Do you really want more urgency in prayer? You want to pray longer and with more focus. Be like Hannah. Allow your circumstance to drive you to your knees. But what if you don’t have a daily tormentor like Hannah, so to speak? Something like pain or immediate danger to make you get off the internet or turn off the TV? What if you just want more urgency, duration, and focus when you pray about regular stuff?

Get on the Offense! Make that Mountain of Need Drive You to Your Knees in Prayer.

Is the regular stuff important? How important? What happens to the object of your prayer if you don’t pray? If the perceived repercussions of not praying aren’t serious to you, you’re not going to have a sense of urgency. Conversely, if you feel there’s a chance of something bad happening by you not praying, you will find a sense of uneasiness inside of you. What you want is to inflame that sense of unease to a strength level that displaces your other time eating priorities—at least for a while.

You can increase the sense of unease by deliberately putting before your face things that make you think about the object you desire to pray about. You want to pray about someone more regularly? Put their name on your prayer list. Look at their name as you pray. Better yet, use a picture of them if you can. You want to pray for them more urgently? As positive as you might be, make yourself think of worse case scenarios concerning them. Now pray.

I know how that last statement sounds. So let me give you an example that hopefully will put my statement in context. You’re praying for someone’s salvation, but not with any real sense of regularity, duration, or urgency. Make yourself think of what happens if this person isn’t saved. There’s only heaven or hell. The prospect of someone spending eternity in that horrible place will automatically help you pray for them—if you think on it honestly. You can do this for anything you’re praying about.

Finally, perhaps Jesus’s own words will help clarify. Jesus said, “Blessed are the poor in spirit…blessed are those who mourn…” (Matthew 5:3, 4). The blessing is not in simply being poor in spirit or of mourning. The blessing is that the person knows he’s poor in spirit.

When you know you’re poor in spirit, it produces a spiritual mourning. The end result is you’re driven to Jesus by a revelation of your need.

Now apply the concept of what Jesus said to whatever it is you’re praying about.

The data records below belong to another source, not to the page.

(** * VRGDA curve plotting scripts: a shallow embedding

    The repository holds four standalone Python scripts that read a
    precomputed curve (energy level vs. love multiplier) from a CSV file
    and render it:

    - [analysis/python/plot_vrgda_curve.py]       (matplotlib, module [Plot])
    - [script/python/generate_vrgda_chart.py]     (SVG + HTML, module [Chart])
    - [script/python/generate_vrgda_png.py]       (PIL or a hand-written
                                                   rasterizer, module [Png])
    - [script/python/plot_vrgda_curve_simple.py]  (character art, module [Simple])

    Numbers.  Python floats are modelled by the real numbers [R]: every
    arithmetic operation is the exact one, [float('inf')] is a separate
    constructor, and NaN does not exist.  Rounding is therefore outside
    the model, and so is the overflow of a double: a statement that a
    script runs to the end bounds the multipliers, and where rounding
    decides a property (the strict order of two columns) the expression
    is evaluated on binary64 floats, in module [Float64].  Python ints
    are [Z].  Operations that raise in Python
    ([math.log10] of a non-positive number, division by zero, a list index
    out of range, [float] of a malformed string, [open] of a missing file)
    return in the error monad [res]. *)

From Stdlib Require Import Reals Lra Lia ZArith List Ascii String.
From stdpp Require Import base option list gmap strings.
From Corelib Require PrimFloat.
Import ListNotations.

Local Open Scope R_scope.

(** A Python int used in float arithmetic is converted silently. *)
#[global] Coercion IZR : Z >-> R.

(** ** Python runtime: exceptions, floats, ints *)

#[global] Instance Rlt_decision (x y : R) : Decision (x < y) := Rlt_dec x y.
#[global] Instance Rle_decision (x y : R) : Decision (x <= y) := Rle_dec x y.
#[global] Instance Rge_decision (x y : R) : Decision (x >= y) := Rge_dec x y.
#[global] Instance Rgt_decision (x y : R) : Decision (x > y) := Rgt_dec x y.
#[global] Instance Req_decision : EqDecision R := Req_dec_T.

Module Py.

Inductive exn : Type :=
| FileNotFoundError
| PermissionError
| KeyError (key : string)
| TypeError
| ValueError
| ZeroDivisionError
| IndexError.

Inductive res (A : Type) : Type :=
| Ok (a : A)
| Raise (e : exn).
Arguments Ok {A} a.
Arguments Raise {A} e.

#[global] Instance res_ret : MRet res := fun A a => Ok a.
#[global] Instance res_bind : MBind res := fun A B f m =>
  match m with
  | Ok a => f a
  | Raise e => Raise e
  end.

(** [math.log] and [math.log10]: a [ValueError] on a non-positive argument. *)
Definition log10r (x : R) : R := ln x / ln 10.

Definition log (x : R) : res R :=
  if Rlt_dec 0 x then Ok (ln x) else Raise ValueError.

Definition log10 (x : R) : res R :=
  if Rlt_dec 0 x then Ok (log10r x) else Raise ValueError.

(** True division [a / b]. *)
Definition div (a b : R) : res R :=
  if Req_dec_T b 0 then Raise ZeroDivisionError else Ok (a / b).

(** [int(r)] truncates toward zero. *)
Definition int (r : R) : Z :=
  if Rle_dec 0 r then Int_part r else (- Int_part (- r))%Z.

(** [range(a, b)] on ints. *)
Definition range (a b : Z) : list Z :=
  map (fun k => (a + Z.of_nat k)%Z) (seq 0 (Z.to_nat (b - a))).
#[global] Arguments range : simpl never.

(** [float('inf')] next to the finite values. *)
Inductive ext : Type :=
| Fin (r : R)
| Inf.

(** [d < m] where [d] is finite and [m] may be [float('inf')]. *)
Definition lt_ext (d : R) (m : ext) : bool :=
  match m with
  | Fin r => bool_decide (d < r)
  | Inf => true
  end.

(** [min(l)] and [max(l)]: a [ValueError] on the empty list. *)
Definition min_list (l : list R) : res R :=
  match l with
  | [] => Raise ValueError
  | x :: l' => Ok (fold_left Rmin l' x)
  end.

Definition max_list (l : list R) : res R :=
  match l with
  | [] => Raise ValueError
  | x :: l' => Ok (fold_left Rmax l' x)
  end.

(** [l[i]] for a non-negative index. *)
Definition index {A} (l : list A) (i : nat) : res A :=
  match l !! i with
  | Some a => Ok a
  | None => Raise IndexError
  end.

End Py.
Import Py.

(** ** Console and file output

    A script's observable behaviour is the sequence of its [print] calls
    and file writes, and how it ends: normally or with an uncaught
    exception.  A line of text is kept as the pieces of its f-string, so
    a formatted number is the number with its format specification. *)

Module IO.

#[warnings="-register-all"]
Inductive token : Type :=
| Str (s : string)
| Int (z : Z)
| Float (spec : string) (r : R)
| Padded (spec : string) (inner : list token)
| Newline.

Definition line : Type := list token.

(** [Stdout l true] is [print(l)]; [Stdout l false] is [print(l, end="")].
    [FileWrite p c] is [open(p, 'w')] followed by one [write] of [c] (or
    a library call that saves [c] under [p]): the file is replaced. *)
Inductive event (F : Type) : Type :=
| Stdout (l : line) (newline : bool)
| FileWrite (path : string) (content : F)
| FileRemove (path : string).
Arguments Stdout {F} l newline.
Arguments FileWrite {F} path content.
Arguments FileRemove {F} path.

Record io (F A : Type) : Type := Run {
  trace : list (event F);
  result : res A
}.
Arguments Run {F A} trace result.
Arguments trace {F A} _.
Arguments result {F A} _.

#[global] Instance io_ret F : MRet (io F) := fun A a => Run [] (Ok a).
#[global] Instance io_bind F : MBind (io F) := fun A B f m =>
  match result m with
  | Ok a => Run (trace m ++ trace (f a)) (result (f a))
  | Raise e => Run (trace m) (Raise e)
  end.

Definition lift {F A} (m : res A) : io F A := Run [] m.
Definition print {F} (l : line) : io F unit := Run [Stdout l true] (Ok tt).
Definition print_noline {F} (l : line) : io F unit := Run [Stdout l false] (Ok tt).
Definition write_file {F} (path : string) (content : F) : io F unit :=
  Run [FileWrite path content] (Ok tt).

(** [for a in l: body(a)] *)
Fixpoint for_each {F A} (l : list A) (body : A -> io F unit) : io F unit :=
  match l with
  | [] => mret tt
  | a :: l' => body a ≫= fun _ => for_each l' body
  end.

Definition is_write {F} (e : event F) : bool :=
  match e with
  | FileWrite _ _ => true
  | _ => false
  end.


(** The numbers a line shows. *)
Fixpoint numbers (l : line) : list R :=
  match l with
  | [] => []
  | Float _ r :: l' => r :: numbers l'
  | _ :: l' => numbers l'
  end.

End IO.
Import IO.

(** ** The dataset loader

    The same five lines open every script ([plot_vrgda_curve.py] 17-24,
    [generate_vrgda_chart.py] 16-24, [generate_vrgda_png.py] 24-32,
    [plot_vrgda_curve_simple.py] 16-23). *)

Module Loader.

(** A row as [csv.DictReader] yields it: a dict from the header's field
    names to the row's fields; a field the row is too short for is [None]. *)
Abbreviation row := (gmap string (option string)).

(** What [open(csv_path, 'r')] finds. *)
Inductive source : Type :=
| Missing
| Unreadable
| Readable (rows : list row).

Definition open_csv (s : source) : res (list row) :=
  match s with
  | Missing => Raise FileNotFoundError
  | Unreadable => Raise PermissionError
  | Readable rows => Ok rows
  end.

(** [row[key]] *)
Definition getitem (r : row) (key : string) : res (option string) :=
  match r !! key with
  | Some v => Ok v
  | None => Raise (KeyError key)
  end.

Section Float.

(** Python's [float] on a string: the number it denotes, if any. *)
Variable parse_float : string -> option R.

Definition float (v : option string) : res R :=
  match v with
  | None => Raise TypeError
  | Some s =>
      match parse_float s with
      | Some r => Ok r
      | None => Raise ValueError
      end
  end.

(** [for row in reader: eth_amounts.append(...); love_multipliers.append(...)] *)
Fixpoint read_rows (rows : list row) (eth_amounts love_multipliers : list R)
  : res (list R * list R) :=
  match rows with
  | [] => Ok (eth_amounts, love_multipliers)
  | r :: rest =>
      x ← getitem r "eth_amount" ≫= float;
      y ← getitem r "love_multiplier" ≫= float;
      read_rows rest (eth_amounts ++ [x]) (love_multipliers ++ [y])
  end.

Just as a sinner is driven to Jesus by an awareness of his spiritual poverty, you can be driven to Jesus by an awareness of spiritual poverty. The poverty is, What is the present condition of my prayer object? What is the worst case scenario of my prayer object if the situation doesn’t change?

Now just as the sinner must think on his condition honestly enough and long enough for the Holy Spirit to change his heart, you, too, must do the same. You will find your heart getting softer and your emotions getting stirred.

If this still seems a little on the negative side for you, do the exact opposite (whatever works!). Think on the good that can happen if you keep praying. Either way…

Here comes urgency!

Lessons Learned

Lesson One. God wants to see real desire in my prayers. If I am only window shopping, I will take steps to intelligently increase my desire.

Lesson Two. I will remember that God uses the time interval between the prayer and the answer to grow me up into the image of Christ and to prepare me to rule and reign with Him on the new Earth throughout eternity.

Lesson Three. I will stop wearing myself out in the flesh trying to be a better prayer warrior, and will instead increase my sense of urgency in prayer by using the tool of honest exposure to the need. I will remember how it worked for Hannah in 1 Samuel 1:1-20).

Practical Exercise

Pray, “Lord, I know that every prayer doesn’t require me to pour out my soul. And I know that You love me, and that You’re so kind and longsuffering that You often answer prayers even when we should pray better. But I know that some things require more fervency and urgency in prayer.

“I’m going to do my best to expose myself to things that remind me of the importance of this prayer being answered. Will You please help me in this? I know You will; so I thank You now that my sense of urgency in prayer is growing.”